|1- Department of Psychology, University of Tehran, Tehran, Iran , firstname.lastname@example.org
2- Department of Psychology, University of Tehran, Tehran, Iran
Background and Aim: Childhood cancer is associated with fatal disorder and Countless studies about the psychological damage to children with cancer, increasing prejudice toward this group of children. The aim of this study was evaluate the accuracy of prejudices via comparison of children with cancer and children with hemophilia in cognitive impairments.
Methods: In this study, as a causal-comparative investigation, participated 50 children with hemophilia, 50 children with acute leukemia and 50 healthy children, in range of 7-12-year-old who referred to a children hospital (Mofid Hospital). In this study, a computerized version of N-back working memory test for assessing working memory function, Continuous Performance Test (CPT) for Attention Maintenance, and Wisconsin Card Sorting Test (WCST) for Executive Function and flexibility were applied.

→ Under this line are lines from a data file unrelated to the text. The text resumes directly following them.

Lemma sample_token_spec env logits i lg sid prefill seq seq0 c s :
  inv c rs s → dl_active s !! sid = Some seq → sid ∉ c → logits !! i = Some lg →
  ds_generated_tokens seq0 = ds_generated_tokens seq → ds_event_tx seq0 = ds_event_tx seq →
  (∀ r, same_request r seq → phase r seq → same_request r seq0 ∧ samplable prefill seq0 r) →
  ∃ s' c' seq', sample_token exp env logits i sid prefill seq0 (s, c) = ((s', c'), Ok ()) ∧ inv c' rs s' ∧ sampled sid s s' c c' seq' ∧
    (c' = c → ds_prefill_done seq' = true ∧ ds_remaining_prefill seq' = [] ∧
       ds_current_pos seq' = (if prefill then 0 else 1) + ds_current_pos seq0 ∧
       length (ds_generated_tokens seq') = S (length (ds_generated_tokens seq)) ∧ ds_max_tokens seq' = ds_max_tokens seq0).
Proof.
  intros Hi Hsid Hc Hlg Hgen Htx Hs0. unfold sample_token. rewrite (proj2 (index_Ok _ _ _) Hlg).
  pose proof (Sampling.sample_outcome exp (ev_random env i) lg (ds_params seq0)) as Hsm.
  pose proof (inv_distinct _ _ _ _ Hi) as Hd. pose proof (inv_clients _ _ _ _ Hi) as Hcl.
  destruct (Sampling.sample exp (ev_random env i) lg (ds_params seq0)) as [t|e|] eqn:Es; [| |done]; clear Hsm Es.
  - set (seq' := push_generated t (negb prefill) seq0).
    assert (∀ r, same_request r seq0 → same_request r seq') as Hsame by (intros r []; by split).
    case_bool_decide as Hst; [| case_bool_decide as Hmax].
    + eexists _, _, seq'. split; [reflexivity |]. split_and!; [| by split; auto | by intros ?%(f_equal length); rewrite length_app in *; simpl in *; lia].
      eapply (inv_sampled sid seq' []); [done | done | by split; auto | | cbn; by rewrite app_nil_r].
      eapply (clients_complete rs Hd c _ _ _ sid seq seq' []); [done | done | done |]. intros r Hr Hph Hsh.
      destruct (Hs0 r Hr Hph) as (Hr0 & _ & _ & Hlen & _). split; [by apply Hsame |].
      cbn [ds_stop_tokens seq' push_generated] in Hst. rewrite (same_stop _ _ Hr0) in Hst.
      rewrite app_nil_r. eapply (EndStop r seq' _ (ds_generated_tokens seq) t); [by cbn; rewrite Hgen | done | done | rewrite <- Hgen; lia | done].
    + eexists _, _, seq'. split; [reflexivity |]. split_and!; [| by split; auto | by intros ?%(f_equal length); rewrite length_app in *; simpl in *; lia].
      eapply (inv_sampled sid seq' [(ds_event_tx seq, Token t)]); [done | done | by split; auto | | cbn; by rewrite Htx].
      eapply (clients_complete rs Hd c _ _ _ sid seq seq' [Token t]); [done | done | done |]. intros r Hr Hph Hsh.
      destruct (Hs0 r Hr Hph) as (Hr0 & _ & _ & Hlen & _). split; [by apply Hsame |].
      cbn [ds_stop_tokens ds_max_tokens ds_generated_tokens seq' push_generated] in Hst, Hmax. rewrite (same_stop _ _ Hr0) in Hst.
      rewrite (same_max _ _ Hr0), Hgen, length_app in Hmax. rewrite Hgen in Hlen.
      apply EndLength; cbn [ds_generated_tokens seq' push_generated]; rewrite Hgen;
        [by destruct (ds_generated_tokens seq) | rewrite length_app; simpl in *; lia | by apply shown_push | by rewrite fmap_app].
    + eexists _, _, seq'. split; [reflexivity |]. split_and!; [| by split; auto |].
      2: { intros _. cbn [seq' push_generated ds_generated_tokens ds_current_pos ds_max_tokens ds_prefill_done ds_remaining_prefill].
           destruct (clients_served rs c _ _ _ _ _ Hcl Hsid) as (r & _ & _ & _ & Hr & [(_ & Hph & _)|[]]); [| done].
           destruct (Hs0 r Hr Hph) as (_ & Hdn & Hrm & _). split_and!; [done | done | by destruct prefill | | done].
           rewrite Hgen, length_app. simpl. lia. }
      eapply (inv_sampled sid seq' [(ds_event_tx seq, Token t)]); [done | done | by split; auto | | cbn; by rewrite Htx].
      eapply (clients_step rs Hd c _ _ _ sid seq seq' [Token t]); [done | done | done |]. intros r Hr Hph Hsh.
      destruct (Hs0 r Hr Hph) as (Hr0 & Hdn & Hrm & Hlen & Hpos). split; [by apply Hsame |].
      cbn [ds_stop_tokens ds_max_tokens ds_generated_tokens seq' push_generated] in Hst, Hmax. rewrite (same_stop _ _ Hr0) in Hst.
      rewrite (same_max _ _ Hr0), Hgen, length_app in Hmax. rewrite Hgen in Hlen, Hpos.
      cbn [seq' push_generated ds_generated_tokens]. rewrite Hgen. split_and!; [| by apply shown_push | by rewrite fmap_app].
      apply InDecode; cbn [seq' push_generated ds_generated_tokens ds_current_pos ds_prefill_done ds_remaining_prefill];
        rewrite ?Hgen, ?length_app; [done | done | by destruct (ds_generated_tokens seq) | destruct prefill; simpl in *; lia | simpl in *; lia].
  - eexists _, _, seq0. split; [reflexivity |]. split_and!; [| by split; auto | by intros ?%(f_equal length); rewrite length_app in *; simpl in *; lia].
    eapply (inv_sampled sid seq0 [(ds_event_tx seq, EventError "sampling failed")]); [done | done | by split; auto | | cbn; by rewrite Htx].
    eapply (clients_complete rs Hd c _ _ _ sid seq seq0 [EventError "sampling failed"]); [done | done | done |]. intros r Hr Hph Hsh.
    destruct (Hs0 r Hr Hph) as (Hr0 & _). split; [done |]. eapply EndFailed; by rewrite Hgen.
Qed.
(* ===== verification/Dashboard.v ===== *)
(** * The dashboard's request log and metrics
      ([crates/fracture-server/src/dashboard/{dto,request_log,metrics,routes}.rs])

    A bounded log of finished requests, read in pages, and the counters and
    averages behind the metrics stream.  Both are behind a [std::sync::Mutex]
    that is taken with [lock().unwrap()].  [Instant]s are nanoseconds on the
    monotonic clock and arguments of the operations that read it. *)

From S2P Require Import Prelude F32 LayerScheduler SchedulerLoop.
From stdpp Require Import pretty.

Local Open Scope Z_scope.

(** ** The request log *)

Record RequestRecord := {
  rec_id : string;
  request_type : string;
  rec_status : string;
  rec_prompt_tokens : Z;
  completion_tokens : Z;
  rec_total_tokens : Z;
  time_to_first_token_ms : f64;
  total_duration_ms : f64;
  tokens_per_second : f64;
  finish_reason : string;
  rec_temperature : f32;
  created_at : string
}.

Record RequestsResponse := { requests : list RequestRecord; total : Z; rsp_page : Z; rsp_per_page : Z }.

Definition MAX_RECORDS : Z := 1000.

Notation RequestLog := (Mutex (list RequestRecord)).

Definition request_log_new : RequestLog := mutex_new [].

(** [push]: the newest record is at the front. *)
Definition push (record : RequestRecord) : st RequestLog unit := with_lock (λ log,
  let log := if MAX_RECORDS <=? Z.of_nat (length log) then removelast log else log in
  (record :: log, Ok ())).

Results: In N-back test, both groups of children with hemophilia and ALL in compare to healthy children reveal faint function in correct answer and no answer (P<0.001), but there is no significant difference between two groups of children with healthy ones in reaction time. In attention maintenance, children with hemophilia react weakly to variables like error in providing response, error elimination and the number of correct answers (P<0/001) but there were no significantly difference between two groups of children in reaction time. Comparing children with ALL and children with hemophilia in executive function showed children with hemophilia couldn’t react well in variables % correct, % Errors, Categories achieved, and Failures to maintain set. Children with hemophilia did not differ from children with acute Lymphoblastic leukemia (e.g. active memory) in some of indicators their functions were worst (such as executive functions) and both groups showed poorer performance than healthy children.
Conclusion: Leukemia is thought to be worse off than its hemophilia in consequences and cognitive impairment, while this study has shown that other chronic diseases, such as hemophilia, can cause the same cognitive impairment as well. The results of this study emphasize that cognitive interventions are necessary for children with chronic diseases related to blood disorders.
Working memory, Executive functions, Attention-maintenance, Hemophilia, Acute Lymphoblastic leukemia (ALL).